I've become fascinated with history culminating in 1492, including the 1469 marriage of Isabella of Castilla and Ferdinand of Aragon, the early Romans who entered Spain (Hispaniola as the Romans called it or España now, and the region the Greeks called Iberia). Just past the Pyrenees is the region known as Catalonia and my newfound fascination includes the tribes who once lived there and the Hebrews and followers of Islam who moved back and forth across this land.The stories are overwhelming, and the history is intoxicating. Yet this is only a stepping stone to what Catalunya (native name) is about.
Their defiance has crafted an identity that gives them their own voice.
You see it clearly in windows as the state flag waves in windows, and is printed on caps, and on t-shirts. I saw this defiance on my first day as hundreds protested for a better education and at night marched for separation from España and again on each following night after phones became square lights that brought day to night. Was this my sole reason for arriving here? No, not entirely. I also wanted to know why so many tourists chose Barcelona first when coming to Europe and I remember thinking about this when my friend and her husband described their honeymoon in Barcelona. The energy they transmitted was like being invited to the cool kid's table for the first time and deciding never to go back to anything less. The conversation and the revelation that Barcelona, the capital of Catalunya, was also their introduction to Europe prompted me to write this post, and I hope that I have captured the city and spirit successfully. So let's begin with a Saturday night in the Barri Gothic (Gothic Quarter). Surrounded by stone walls that tower like shadows reaching to the moon, young people stand in doorways of nightclubs so small that 20 people seem to be over capacity. Were attractive promotors trying to convince me their venue was where to be and the cherry on top was a drink or two for half price and a shot or three to keep me there? Cobbled streets run along corridors with architecture that whispers that these halls, having existed for hundreds of years, will stand long after I and my children, if any are gone. Churches bells ring every hour along the Rambla filled with tourists humming and moving past brands such as Nike, Corte Ingles, H&M and other top merchants mixed with landmarks to keep the tourists lined up for selfies of other people taking selfies in front of their edifice of interest.Slices of pizza mixed with liquor fuel the libidos along the Roman walls that conceal the passages that lead to tempestuous thrills and finding of a common language within the city where so many languages spoken.

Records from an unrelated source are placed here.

(** ** Resolver.read_input

    The file is the list of its lines.  [data] is a [defaultdict(list)]; a
    dict is walked in the order in which its keys were first inserted, so it
    is a list of (key, regions) pairs in that order. *)

Fixpoint dict_append (data : list (string * list Region.t)) (k : string)
    (f : Region.t) : list (string * list Region.t) :=
  match data with
  | [] => [(k, [f])]
  | (k', l) :: data' =>
      if String.eqb k' k then (k', l ++ [f]) :: data'
      else (k', l) :: dict_append data' k f
  end.

Definition starts_with_hash (line : string) : bool :=
  match line with
  | String c _ => Ascii.eqb c "#"%char
  | EmptyString => false
  end.

Definition read_step (st : result (list (string * list Region.t)))
    (line : string) : result (list (string * list Region.t)) :=
  data ←! st;
  if (String.length line <? 2)%nat || starts_with_hash line then Ok data
  else f ←! Region.init line;
       Ok (dict_append data (Region.rid f) f).

Definition read_input (file : list string)
  : result (list (string * list Region.t)) :=
  foldl read_step (Ok []) file.

(** ** Resolver.resolve

    The result is, per key in the order of the dict, the state at the end
    of the group.  The two header lines and the debug summary lines (the
    date of the day, a formatted number) are left out. *)

Fixpoint resolve_groups (debug is_sorted : bool)
    (data : list (string * list Region.t))
  : result (list (string * group_state)) :=
  match data with
  | [] => Ok []
  | (rid, group) :: data' =>
      st ←! resolve_group debug is_sorted group;
      rest ←! resolve_groups debug is_sorted data';
      Ok ((rid, st) :: rest)
  end.

Definition resolve (debug is_sorted : bool) (file : list string)
  : result (list (string * group_state)) :=
  data ←! read_input file;
  resolve_groups debug is_sorted data.

(** ** Specification vocabulary *)

Definition total_weight (l : list Region.t) : Z :=
  foldr (λ r acc, Region.weight r + acc) 0 l.

(** [a] ends strictly before [b] begins. *)
Definition before (a b : Region.t) : Prop := Region.finish a < Region.start b.

(** Two closed intervals share no coordinate. *)
Definition apart (a b : Region.t) : Prop := before a b ∨ before b a.

(** Non-overlap as the specification words it: a shared end point is allowed. *)
Definition apart_or_touching (a b : Region.t) : Prop :=
  Region.finish a <= Region.start b ∨ Region.finish b <= Region.start a.

Global Instance before_dec a b : Decision (before a b) :=
  Z_lt_dec (Region.finish a) (Region.start b).

(** [R] holds between every element and every later element. *)
Fixpoint pairwise {A : Type} (R : A → A → Prop) (l : list A) : Prop :=
  match l with
  | [] => True
  | x :: l' => Forall (R x) l' ∧ pairwise R l'
  end.

(** [w] is the largest total weight of a sub-collection of [block] (elements
    taken by position, order kept) whose members are pairwise [R]-related. *)
Definition is_max_weight (R : Region.t → Region.t → Prop)
    (block : list Region.t) (w : Z) : Prop :=
  (∃ sub, sub `sublist_of` block ∧ pairwise R sub ∧ total_weight sub = w) ∧
  (∀ sub, sub `sublist_of` block → pairwise R sub → total_weight sub <= w).

Definition well_formed (r : Region.t) : Prop := Region.start r <= Region.finish r.

(** What the table entry [j] has to be: chosen among the first [j] routes,
    every member ending before the next begins, weight field consistent. *)
Definition feasible (routes : list Region.t) (j : nat) (s : Sequence.t) : Prop :=
  Sequence.regs s `sublist_of` take j routes ∧
  pairwise before (Sequence.regs s) ∧
  Sequence.weight s = total_weight (Sequence.regs s).



Definition ascending (a : list Z) : Prop :=
  ∀ i j, (i <= j < length a)%nat → nth i a 0 <= nth j a 0.

(** The DP table holds exactly the entries [0..m], built by the recurrence. *)
Definition S0 : Sequence.t := Sequence.mk 0 0 [].
Definition S1 (r0 : Region.t) : Sequence.t :=
  Sequence.mk (Region.weight r0) (Region.finish r0) [r0].

Definition entry_ok (routes : list Region.t) (T : gmap nat Sequence.t) (i : nat)
  : Prop :=
  ∃ p sp r prev,
    pred_index routes i = Ok p ∧ (p < i)%nat ∧
    T !! p = Some sp ∧ routes !! (i - 1)%nat = Some r ∧
    T !! (i - 1)%nat = Some prev ∧
    T !! i = Some (py_max prev (Sequence.add sp r)).

Definition table_ok (routes : list Region.t) (m : nat) (T : gmap nat Sequence.t)
  : Prop :=
  (∀ j, is_Some (T !! j) ↔ (j <= m)%nat) ∧
  T !! 0%nat = Some S0 ∧
  (∃ r0, routes !! 0%nat = Some r0 ∧ T !! 1%nat = Some (S1 r0)) ∧
  (∀ i, (2 <= i <= m)%nat → entry_ok routes T i).

(** ** Sample blocks *)

(** Two regions that share the coordinate 5. *)
Definition touching_first : Region.t :=
  Region.mk "chr1 src gene 1 5 10 + ." "chr1gene+" 1 5 10.
Definition touching_second : Region.t :=
  Region.mk "chr1 src gene 5 8 10 + ." "chr1gene+" 5 8 10.
Definition touching_block : list Region.t := [touching_first; touching_second].

(** The single region of negative weight. *)
Definition negative_region : Region.t :=
  Region.mk "chr1 src gene 1 1 -5 + ." "chr1gene+" 1 1 (-5).

(** A region of negative weight that ends first, and one after it. *)
Definition negative_first : Region.t :=
  Region.mk "chr1 src gene 1 2 -5 + ." "chr1gene+" 1 2 (-5).
Definition positive_later : Region.t :=
  Region.mk "chr1 src gene 3 4 10 + ." "chr1gene+" 3 4 10.

(** A group that is not in start order, as the pre-sorted flag lets through. *)
Definition unsorted_first : Region.t :=
  Region.mk "chr1 src gene 1 5 10 + ." "chr1gene+" 1 5 10.
Definition unsorted_second : Region.t :=
  Region.mk "chr1 src gene 7 8 1 + ." "chr1gene+" 7 8 1.
Definition unsorted_third : Region.t :=
  Region.mk "chr1 src gene 2 3 10 + ." "chr1gene+" 2 3 10.
Definition unsorted_group : list Region.t :=
  [unsorted_first; unsorted_second; unsorted_third].

(** Two records of one group with weights 5 and 0, in two blocks. *)
Definition zero_first : Region.t :=
  Region.mk "chr1 src gene 1 2 5 + ." "chr1gene+" 1 2 5.
Definition zero_second : Region.t :=
  Region.mk "chr1 src gene 3 4 0 + ." "chr1gene+" 3 4 0.

(** Two records that differ in their fifth field only. *)
Definition line_finish_5 : string := "chr1 src gene 1 5 10 + .".
Definition line_finish_9 : string := "chr1 src gene 1 9 10 + .".

(** Two records whose sequence id and feature type differ and whose keys
    coincide. *)
Definition line_geneA : string := "chr1 src geneA 1 5 10 + .".
Definition line_chr1gene : string := "chr1gene src A 3 8 12 + .".
Definition region_geneA : Region.t :=
  Region.mk line_geneA "chr1geneA+" 1 5 10.
Definition region_chr1gene : Region.t :=
  Region.mk line_chr1gene "chr1geneA+" 3 8 12.

(** The table the engine builds for [touching_block]. *)
Definition touching_table : gmap nat Sequence.t :=
  <[2%nat := S1 touching_first]>
    (<[1%nat := S1 touching_first]> (<[0%nat := S0]> ∅)).

(** ** Vocabulary for the further properties *)

Global Instance well_formed_dec r : Decision (well_formed r) :=
  Z_le_dec (Region.start r) (Region.finish r).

Spanish, English, Russian, French, Cantonese, even Romanian become interlaced as this European city serves as a melting pot of language and culture before and after the empire. Food is a telltale sign of the mix of cultures that once lived here. Suquet de Peix (Catalonian style fish stew), Andalusian style calamari, tapas, and Iberian meats and cheeses served in various ways. It became easier to simply ask the server to bring whatever is the specialty rather than deal with the anguish of choosing what to eat. My rounded belly would make the chef happy as he primed me for coffee and dessert until I begged him to stop. Waddling became a stark reminder to exercise until the sun poked through my hotel window commanding my stomach to growl and making me anxious to find another place to eat.The locals say there are more tourists than locals. By 11am, the streets were crowded and all whims were met with various activities at your. Barcelona never feels foreign and never feels old or that its people are unapproachable.
The day glows as each adjoining neighborhood stretches from the Quarter to showcase something unique to it's area. Antoni Gaudi's architectural masterpiece Sagrada Familia, draws lines so long that it is exhausting to even find the end, while some of his other works are on slightly unassuming side streets due to their gaudy look.
In the cafes, women sips of coffee and smear their cups with lipstick. Fine Italian suits form around slender bodies with finely placed combed hair. Lines form early at a new restaurant or art house show ready to be blogged about on both personal and public pages. The day moves at the pace of a Saturday afternoon as there is always something happening in the evening, although during my time most nights where spent wandering the streets.Friends are made quickly over eggplant fries covered in honey and craft beers as I learn about local expressions and life in the city. The harbor pulses with it's own rhythm as African merchants sell items off mats and jacket pockets. Music stirs up the tourists as Euros flow from their pocket to the musicians' hats urging them to keep playing. While only a few steps away the Nova Icaria Beach carries it's own vibe that allows everyone to disconnect from their surroundings while enjoying a drink.Cristobal Colon (Christopher Columbus) stoically sits on his pillar. The Rambla below him is busy until the crowds go home and the streets are quiet again.Another evening ends with laughing and being silly for life is light for a tourist in Barcelona. My week was coming to an end. I made my rounds using the Metro and said goodbye to every neighborhood before calling it a night as my dreams were filled, once again, with Romans collecting their dues while locals live and breathe for Catalunya formerly of Aragon and possibly one day of España as well.